## Import Tensorflow and Check Version

In [1]:
import tensorflow as tf
print(tf.__version__)


2.17.0


## Import Necessary Libraries

In [2]:
import numpy as np
from tensorflow.keras.utils import to_categorical
from tensorflow.keras.models import Sequential
from tensorflow.keras.layers import Dense, LSTM, Embedding
from tensorflow.keras.preprocessing.text import Tokenizer
from tensorflow.keras.preprocessing.sequence import pad_sequences
import requests

The code imports necessary libraries:
* numpy for numerical operations.
* Tokenizer and pad_sequences from tensorflow.keras.preprocessing.text to tokenize and pad sequences of text.
* requests for fetching data from a URL.

## Fetch Shakespeare Data

In [3]:
response = requests.get('https://raw.githubusercontent.com/karpathy/char-rnn/master/data/tinyshakespeare/input.txt')
shakespeare_data = response.text

The code requests to get a dataset of Shakespeare's text from the provided URL.

## Store the Fetched Data

In [4]:
input_text = shakespeare_data

The code assigns the fetched data in input_text

## Tokenization

In [5]:
tokenizer = Tokenizer()
tokenizer.fit_on_texts([input_text])

A tokenizer object is created, and it is trained on the Shakespearean text. It converts words into a numeric representation.

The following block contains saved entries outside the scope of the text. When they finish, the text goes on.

(** [SortedSet] and [SortedList] of integers, and their iteration order. *)
Class SortedInts := {
  SortedSet : Type; ss_list : SortedSet -> list Z;
  ss_empty : SortedSet;
  ss_update : list Z -> SortedSet -> SortedSet;
  ss_difference_update : list Z -> SortedSet -> SortedSet;
  SortedList : Type; sl_list : SortedList -> list Z;
  sl_empty : SortedList;
  sl_add : Z -> SortedList -> SortedList;
  sl_remove : Z -> SortedList -> result SortedList
}.

(** What their documentation says of them: both iterate in ascending order. *)
Class SortedIntsLaws `{SortedInts} := {
  ss_sorted s : StronglySorted Z.lt (ss_list s);
  ss_in_empty x : x ∈ ss_list ss_empty <-> False;
  ss_in_update x l s : x ∈ ss_list (ss_update l s) <-> x ∈ l \/ x ∈ ss_list s;
  ss_in_difference x l s :
    x ∈ ss_list (ss_difference_update l s) <-> x ∈ ss_list s /\ x ∉ l;
  sl_sorted s : StronglySorted Z.le (sl_list s);
  sl_list_empty : sl_list sl_empty = [];
  sl_perm_add x s : sl_list (sl_add x s) ≡ₚ x :: sl_list s;
  sl_perm_remove x s : x ∈ sl_list s ->
    exists s', sl_remove x s = Ok s' /\ x :: sl_list s' ≡ₚ sl_list s
}.

Section generator.
Context `{SortedInts}.

Record IdGen := {
  _instance_name : string;
  _writers : list string;
  (** 1 for a stream of positive IDs, -1 for one of negative IDs *)
  _return_factor : Z;
  _current_positions : list (string * Z);
  _unfinished_ids : SortedSet;
  _in_flight_fetches : SortedList;
  _finished_ids : gset Z;
  _persisted_upto_position : Z;
  _known_persisted_positions : list Z;
  _max_seen_allocated_stream_id : Z;
  _max_position_of_local_instance : Z
}.

(** Assignments to the attributes. *)
Definition set_positions (f : list (string * Z) -> list (string * Z)) (g : IdGen) : IdGen :=
  {| _instance_name := _instance_name g; _writers := _writers g; _return_factor := _return_factor g;
     _current_positions := f (_current_positions g); _unfinished_ids := _unfinished_ids g;
     _in_flight_fetches := _in_flight_fetches g; _finished_ids := _finished_ids g;
     _persisted_upto_position := _persisted_upto_position g;
     _known_persisted_positions := _known_persisted_positions g;
     _max_seen_allocated_stream_id := _max_seen_allocated_stream_id g;
     _max_position_of_local_instance := _max_position_of_local_instance g |}.
Definition set_unfinished (f : SortedSet -> SortedSet) (g : IdGen) : IdGen :=
  {| _instance_name := _instance_name g; _writers := _writers g; _return_factor := _return_factor g;
     _current_positions := _current_positions g; _unfinished_ids := f (_unfinished_ids g);
     _in_flight_fetches := _in_flight_fetches g; _finished_ids := _finished_ids g;
     _persisted_upto_position := _persisted_upto_position g;
     _known_persisted_positions := _known_persisted_positions g;
     _max_seen_allocated_stream_id := _max_seen_allocated_stream_id g;
     _max_position_of_local_instance := _max_position_of_local_instance g |}.
Definition set_in_flight (f : SortedList -> SortedList) (g : IdGen) : IdGen :=
  {| _instance_name := _instance_name g; _writers := _writers g; _return_factor := _return_factor g;
     _current_positions := _current_positions g; _unfinished_ids := _unfinished_ids g;
     _in_flight_fetches := f (_in_flight_fetches g); _finished_ids := _finished_ids g;
     _persisted_upto_position := _persisted_upto_position g;
     _known_persisted_positions := _known_persisted_positions g;
     _max_seen_allocated_stream_id := _max_seen_allocated_stream_id g;
     _max_position_of_local_instance := _max_position_of_local_instance g |}.
Definition set_finished (f : gset Z -> gset Z) (g : IdGen) : IdGen :=
  {| _instance_name := _instance_name g; _writers := _writers g; _return_factor := _return_factor g;
     _current_positions := _current_positions g; _unfinished_ids := _unfinished_ids g;
     _in_flight_fetches := _in_flight_fetches g; _finished_ids := f (_finished_ids g);
     _persisted_upto_position := _persisted_upto_position g;
     _known_persisted_positions := _known_persisted_positions g;
     _max_seen_allocated_stream_id := _max_seen_allocated_stream_id g;
     _max_position_of_local_instance := _max_position_of_local_instance g |}.
(** The position, and the heap of positions known to be persisted above it. *)
Definition set_persisted (p : Z) (known : list Z) (g : IdGen) : IdGen :=
  {| _instance_name := _instance_name g; _writers := _writers g; _return_factor := _return_factor g;
     _current_positions := _current_positions g; _unfinished_ids := _unfinished_ids g;
     _in_flight_fetches := _in_flight_fetches g; _finished_ids := _finished_ids g;
     _persisted_upto_position := p; _known_persisted_positions := known;
     _max_seen_allocated_stream_id := _max_seen_allocated_stream_id g;
     _max_position_of_local_instance := _max_position_of_local_instance g |}.
Definition set_max_seen (f : Z -> Z) (g : IdGen) : IdGen :=
  {| _instance_name := _instance_name g; _writers := _writers g; _return_factor := _return_factor g;
     _current_positions := _current_positions g; _unfinished_ids := _unfinished_ids g;
     _in_flight_fetches := _in_flight_fetches g; _finished_ids := _finished_ids g;
     _persisted_upto_position := _persisted_upto_position g;
     _known_persisted_positions := _known_persisted_positions g;
     _max_seen_allocated_stream_id := f (_max_seen_allocated_stream_id g);
     _max_position_of_local_instance := _max_position_of_local_instance g |}.
Definition set_local_max (f : Z -> Z) (g : IdGen) : IdGen :=
  {| _instance_name := _instance_name g; _writers := _writers g; _return_factor := _return_factor g;
     _current_positions := _current_positions g; _unfinished_ids := _unfinished_ids g;
     _in_flight_fetches := _in_flight_fetches g; _finished_ids := _finished_ids g;
     _persisted_upto_position := _persisted_upto_position g;
     _known_persisted_positions := _known_persisted_positions g;
     _max_seen_allocated_stream_id := _max_seen_allocated_stream_id g;
     _max_position_of_local_instance := f (_max_position_of_local_instance g) |}.
Lemma live_end s i g cm ok ids l1 l2 r g' :
  live_ok s -> threads s = l1 ++ {| t_inst := i; t_phase := Ending cm ok; t_ids := ids |} :: l2 ->
  gens s !! i = Some g -> fetch_end cm g = (r, g') ->
  live_ok (set_gen i g' (set_threads
    (l1 ++ (if ok then [{| t_inst := i; t_phase := Working; t_ids := ids |}] else []) ++ l2) s)).
Proof.
  intros Hl Ht Hi Hr. set (mid := if ok then _ else []).
  assert (Hg' : keys_kept g g' /\ _unfinished_ids g' = _unfinished_ids g).
  { unfold fetch_end in Hr. destruct (sl_remove _ _); injection Hr as _ <-; (split; [by apply keys_same|done]). }
  destruct Hg' as [Hk Hu]. eapply live_set_gen; [done|done|done| | |].
  - intros t. rewrite Ht, in_mid, !elem_of_app. intros [Hin|[Hin|Hin]]; [auto| |auto].
    unfold mid in Hin. destruct ok; [apply list_elem_of_singleton in Hin as ->; by left|by apply elem_of_nil in Hin].
  - intros id Hid. rewrite Hu in Hid. destruct (lo_unfinished s Hl i g id Hi Hid) as (u & Hin & Hrest).
    rewrite Ht, in_mid in Hin. destruct Hin as [->|Hin].
    + destruct Hrest as (_ & Hid' & Hh). destruct ok; [|done].
      eexists. split; [rewrite !elem_of_app; right; left; by left|]. by split_and!.
    + exists u. split; [|done]. rewrite !elem_of_app. apply elem_of_app in Hin. tauto.
  - intros t. rewrite Ht, in_mid, !elem_of_app. intros [->|Hin] Hne; [by destruct Hne|tauto].
Qed.

Lemma live_mark s i g ids l1 l2 r g' :
  live_ok s -> threads s = l1 ++ {| t_inst := i; t_phase := Over; t_ids := ids |} :: l2 ->
  gens s !! i = Some g -> _mark_ids_as_finished ids g = (r, g') ->
  live_ok (set_gen i g' (set_threads (l1 ++ l2) s)).
Proof.
  intros Hl Ht Hi Hr. destruct (mark_fields ids g) as [Hk Hu]. rewrite Hr in Hk, Hu. cbn [snd] in Hk, Hu.
  eapply live_set_gen; [done|done|done| | |].
  - intros t Hin. right. rewrite Ht, in_mid. auto.
  - intros id Hid. rewrite Hu, ss_in_difference in Hid. destruct Hid as [Hid Hn].
    destruct (lo_unfinished s Hl i g id Hi Hid) as (u & Hin & Hrest).
    rewrite Ht, in_mid in Hin. destruct Hin as [->|Hin]; [by destruct Hrest as (_ & ? & _)|]. by exists u.
  - intros t. rewrite Ht, in_mid. intros [->|Hin] Hne; [by destruct Hne|done].
Qed.

Lemma live_step s s' : sys_step s s' -> live_ok s -> live_ok s'.
Proof.
  intros Hstep Hl. destruct Hstep.
  - eapply live_set_gen; [done|eassumption| | | |].
    + match goal with Hb : fetch_begin g = _ |- _ => injection Hb as _ <- end. by apply keys_same.
    + intros t [->|Hin]%elem_of_cons; auto.
    + intros id Hid. match goal with Hb : fetch_begin g = _ |- _ => injection Hb as _ <- end.
      destruct (lo_unfinished s Hl i g id ltac:(done) Hid) as (u & Hin & Hrest).
      exists u. split; [by right|done].
    + intros t Hin _. by right.
  - eapply (live_same (set_threads _ s)); [done|done|done|].
    eapply live_set_threads; [done|eassumption|done|right; by intros []|by intros []].
  - by eapply live_ids.
  - eapply (live_same (set_threads _ s)); [done|done|done|].
    eapply live_set_threads; [done|eassumption|done|by left|by intros []].
  - by eapply live_end.
  - eapply (live_same (set_threads _ s)); [done|done|done|].
    eapply live_set_threads; [done|eassumption|done|by left|done].
  - by eapply live_mark.
  - apply live_announce; eauto.
  - apply live_announce; eauto.
  - apply live_advance; [done|done|]. by eapply lo_announced.
Qed.

Lemma setdefaults_keys ws g :
  dict_wf (_current_positions g) ->
  dict_wf (_current_positions (fold_left setdefault ws g)) /\
  forall w p, (w, p) ∈ _current_positions (fold_left setdefault ws g) ->
    w ∈ ws \/ exists q, (w, q) ∈ _current_positions g.
Proof.
  revert g. induction ws as [|w ws IH]; intros g Hd; simpl; [split; eauto|].
  assert (Hg : dict_wf (_current_positions (setdefault g w)) /\
    forall v p, (v, p) ∈ _current_positions (setdefault g w) -> v = w \/ (v, p) ∈ _current_positions g).
  { unfold setdefault. cbn. destruct (dmem w _); [auto|]. split; [by apply dset_wf|].
    intros v p [[= -> ->]|Hin]%in_dset; auto. }
  destruct Hg as [Hd' Hk]. destruct (IH _ Hd') as [Hd'' Hin]. split; [done|].
  intros v p Hv. rewrite elem_of_cons. destruct (Hin v p Hv) as [?|[q Hq]]; [auto|].
  destruct (Hk v q Hq); eauto.
Qed.

Lemma start_live instances positive postgres :
  W <> [] -> live_ok (start W instances positive postgres).
Proof.
  intros HW.
  assert (Hg : forall i g, gens (start W instances positive postgres) !! i = Some g ->
    g = fst (MultiWriterIdGenerator i W positive (fresh_db postgres))).
  { intros i g Hi. cbn in Hi. by apply elem_of_list_to_map_2, in_map_b in Hi as (i' & [= <- ->] & _). }
  assert (Hok : forall i, gen_ok W (if positive then 1 else -1) 1 ∅ ∅ [] i
    (fst (MultiWriterIdGenerator i W positive (fresh_db postgres)))) by (intros; by apply start_gen_ok).
  assert (Hpos : forall i, dict_wf (_current_positions (fst (MultiWriterIdGenerator i W positive (fresh_db postgres))))
    /\ forall w p, (w, p) ∈ _current_positions (fst (MultiWriterIdGenerator i W positive (fresh_db postgres))) ->
      w ∈ W \/ w = i).
  { intros i. unfold MultiWriterIdGenerator. set (g := Build_IdGen _ _ _ _ _ _ _ _ _ _ _).
    destruct (load_fresh g postgres HW) as [b ->]. cbn [_writers g _known_persisted_positions _instance_name].
    set (g0 := set_persisted _ _ _).
    assert (Hd0 : dict_wf (_current_positions g0)).
    { unfold g0. destruct b; cbn; unfold dict_wf; simpl; (apply NoDup_singleton || apply NoDup_nil_2). }
    assert (Hk0 : forall w p, (w, p) ∈ _current_positions g0 -> w = i).
    { unfold g0. destruct b; cbn; [by intros w p [= -> _]%list_elem_of_singleton|by intros w p ?%elem_of_nil]. }
    clearbody g0. destruct (setdefaults_keys W g0 Hd0) as [Hd1 Hk1]. set (g1 := fold_left setdefault W g0) in *.
    clearbody g1. destruct W; [done|]. split; [done|]. intros w p Hin.
    destruct (Hk1 w p Hin) as [?|[q Hq]]; eauto. }
  split.
  - intros i g id Hi Hid. rewrite (Hg i g Hi) in Hid. apply (go_unfinished _ _ _ _ _ _ i _ (Hok i)) in Hid.
    done.
  - by intros t ?%elem_of_nil.
  - intros i g w p Hi Hin. destruct (Hpos i) as [_ Hk]. rewrite (Hg i g Hi) in Hin.
    destruct (Hk w p Hin) as [?| ->]; eauto.
  - intros i g Hi. rewrite (Hg i g Hi). apply Hpos.
  - by intros w t ?%elem_of_nil.
  - intros i g Hi. rewrite (Hg i g Hi). apply (go_name _ _ _ _ _ _ i _ (Hok i)).
Qed.
(** ** All writes can end *)

Definition weight (t : Thread) : nat :=
  match t_phase t with Waiting _ _ => 4 | Ending _ _ => 3 | Working => 2 | Over => 1 end.
Definition work (s : Sys) : nat := list_sum (map weight (threads s)).
Lemma get_replaced k key v t :
  Stream.get_field k (Stream.copy_and_replace key v t) =
  Stream.replace_field k key v (Stream.get_field k t).
Proof. by destruct k. Qed.

Lemma replace_same key v old : Stream.replace_field key key v old = v.
Proof. by destruct key. Qed.
Lemma replace_other k key v old : key <> k -> Stream.replace_field k key v old = old.
Proof. by destruct k, key. Qed.

(** Putting the join of the old and the new value into a field. *)
Lemma replace_join key v r t :
  live_ok t -> field_ok key r -> key <> TYPING ->
  (forall x, Stream.before_field key r x =
     Stream.before_field key (Stream.get_field key t) x && Stream.before_field key v x) ->
  let t' := Stream.copy_and_replace key r t in
  live_ok t' /\ forall w, Stream.is_before_or_eq t' w =
    Stream.is_before_or_eq t w && Stream.before_field key v (Stream.get_field key w).
Proof.
  intros Ht Hr Hkey Hj t'. split.
  - intros k. unfold t'. rewrite get_replaced. destruct (decide (key = k)) as [<-|Hne].
    + by rewrite replace_same.
    + rewrite replace_other by done. apply Ht.
  - intros w. apply eq_bool_prop_intro.
    rewrite !Is_true_true, andb_true_iff, !stream_before_spec. unfold t'. setoid_rewrite get_replaced.
    split.
    + intros Hall. pose proof (Hall key Hkey) as Hk. rewrite replace_same, Hj, andb_true_iff in Hk.
      split; [|apply Hk]. intros k Hne. destruct (decide (key = k)) as [<-|Hd]; [apply Hk|].
      specialize (Hall k Hne). by rewrite replace_other in Hall.
    + intros [Hall Hv] k Hne. destruct (decide (key = k)) as [<-|Hd].
      * rewrite replace_same, Hj. by rewrite Hall, Hv.
      * rewrite replace_other by done. by apply Hall.
Qed.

## Calculate Number of Words

In [6]:
num_words = len(tokenizer.word_index) + 1

num_words is calculated based on the number of unique words in the text, plus 1 for padding.

## Create Input Sequence

In [7]:
input_sequences = tokenizer.texts_to_sequences([input_text])
input_seq_length = 10
step = 1

Input Sequences: The text is tokenized into a list of integers using texts_to_sequences.

In [8]:
X = []
y = []
for i in range(0, len(input_sequences[0])-input_seq_length, step):
  input_seq = input_sequences[0][i:i+input_seq_length]
  output_seq = input_sequences[0][i+input_seq_length]
  X.append(input_seq)
  y.append(output_seq)

* Sliding Window: A sliding window of length 10 (input_seq_length) moves over the tokenized text with step size 1 (step), generating overlapping sequences. These sequences represent the training data (X).
* Next Word Prediction: For each input sequence, the next word in the text (y) is used as the output label.

In [9]:
X = np.array(X)
y = np.array(y)
y = to_categorical(y, num_classes=num_words)

* The training data X and output label y are converted to numpy arrays.
* The labels y are then one-hot encoded using to_categorical, converting the output into a vector format.

## Define the Model

In [10]:
model = Sequential([
    Embedding(input_dim=num_words,output_dim=100,input_length=input_seq_length),
    LSTM(128),
    Dense(num_words, activation='softmax')
])



* Embedding Layer: This converts each word in the input sequence into a 100-dimensional vector representation. The input_dim is num_words (the vocabulary size), and the input_length is input_seq_length.
* LSTM Layer: A layer with 128 hidden units to process the sequential data and capture long-term dependencies in the text.
* Dense Layer: A dense output layer with num_words neurons and a softmax activation function, which outputs the probability distribution over the vocabulary for the next word.

## Compile the Model

In [11]:
model.compile(loss='categorical_crossentropy', optimizer='adam')

The model is compiled with the categorical crossentropy loss function and the Adam optimizer.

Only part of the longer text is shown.